The method states that you should describe your Target Condition – what will things look like when you’re where you need to be? Then you PDCA (Plan-Do-Check-Act) yourself until you’re there. Of course, where you are starting from makes a big difference to how long and what course that journey from current to target condition will take. The methodology says that one way to identify where you are now – or a way to experiment to the target condition – is to just try it. Run the process as if it were already at the target condition. So – I’m going to attempt to walk 20km in January as a way of assessing how fit I am to complete the 23km walk in September. Rother talks a great deal about the Threshold of Knowledge – the point beyond which you don’t know. Well, I know I can walk 10km. I don’t know if I can walk further than that.
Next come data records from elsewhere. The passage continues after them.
(* ===== verification/ImageCacheProps.v ===== *)
(** * What other users and tasks can do to the image cache

    Other users of the machine ([stranger]) do what the permissions of nodes let them; tasks of
    this service ([service]) do what [write] and [prune] do.  The cache stays sound under both,
    and a directory that was checked from the root down stays where it is. *)

From S2P Require Import Prelude RustStr Net Codec Enrollment StaticFiles ManagementPolicy ImageSource Images PosixFs ImageCache.

Section Sharing.
Variable euid : Z.
(** The names on the way to the cache, and the images that belong to a key. *)
Variable names : list str.
Variable Good : str -> str -> Prop.

Definition abs (l : list str) : Path := RootDir :: (Normal <$> l).

(** ** Permissions *)

Definition ours (n : Inode) : Prop := i_uid n = 0%Z \/ i_uid n = euid.
Definition guarded (n : Inode) : Prop := ours n /\ Z.land (i_mode n) 18 = 0%Z.
Definition sticky (n : Inode) : Prop := Z.land (i_mode n) 512 <> 0%Z.

(** Who can write to a directory can remove what is in it; in a sticky directory, only what
    is his own. *)
Definition may_remove (fs : Fs) (d i : nat) : Prop :=
  exists dn, inodes fs !! d = Some dn /\ i_kind dn = KDir /\ ~ guarded dn
    /\ (ours dn -> sticky dn -> exists n, inodes fs !! i = Some n /\ ~ ours n).

(** Any other user, who does not own what root or this user owns. *)
Inductive stranger (fs : Fs) : Fs -> Prop :=
| stranger_create d dn name i n :
    inodes fs !! d = Some dn -> i_kind dn = KDir -> ~ guarded dn -> entries fs !! (d, name) = None ->
    inodes fs !! i = None -> ~ ours n -> stranger fs (add_node fs d name i n)
| stranger_link d dn name i n :
    inodes fs !! d = Some dn -> i_kind dn = KDir -> ~ guarded dn -> entries fs !! (d, name) = None ->
    inodes fs !! i = Some n -> i_kind n <> KDir ->
    stranger fs (mkFs (<[(d, name) := i]> (entries fs)) (relink 1 i (inodes fs)) (writing fs))
| stranger_unlink d name i :
    entries fs !! (d, name) = Some i -> may_remove fs d i -> stranger fs (remove_name fs d name i)
| stranger_rename d name i d' dn' name' :
    entries fs !! (d, name) = Some i -> may_remove fs d i ->
    inodes fs !! d' = Some dn' -> i_kind dn' = KDir -> ~ guarded dn' ->
    (forall j, entries fs !! (d', name') = Some j -> may_remove fs d' j) -> d' <> i ->
    stranger fs (move_name fs d name i d' name')
| stranger_write i n data t :
    inodes fs !! i = Some n -> ~ guarded n -> stranger fs (write_node fs i (set_data n data t))
| stranger_chmod i n mode :
    inodes fs !! i = Some n -> ~ ours n -> stranger fs (write_node fs i (set_mode n mode)).

(** ** The tasks of the service *)

Definition temporary (name : str) : Prop := contains_char name "."%char = true.
Definition published (name : str) : Prop := all is_ascii_hexdigit name = true.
So I could theorise about it, or devise a training plan to walk 23km in September – or I can assess most accurately where I am right now by trying to walk the distance right now!
- My challenge – walk 23km on September 9th. I’d love to add a couple more walks around this event – a 10km and an 11km – which means that over 3 days I will have walked 44,000m or 1m for every case of lung diagnosed every year.
- Grasp the current condition – this is what I will be doing on January 15th. Maybe I’ll get 5km and stop, maybe I’ll finish the whole thing. Either way I’ll be finding out where I am right now!
- From there I will determine mini goals between where I am now and September.
- Then I’ll iterate my way there!
I’ve had a year to get over the varied and many impacts of PMDD. Our wider team manager left the business this week and sent a touching leaving note. She said that whenever she leaves a position she spends time reflecting on what she wants to take forwards with her and what she is choosing to leave behind. Wise words, and I now know it’s time to leave PMDD behind. It happened to me, I lived through it but a year on it’s time to lay it to rest. I won’t be posting about it again, but I hope that my sharing my story may bring comfort and hope to those who need it.
I choose to take forwards the fact that I discovered a love of exercise, that I can #makeithappen and that I am master of my own destiny.
Bring on 2017, CrossFit, walking, experiments and fun!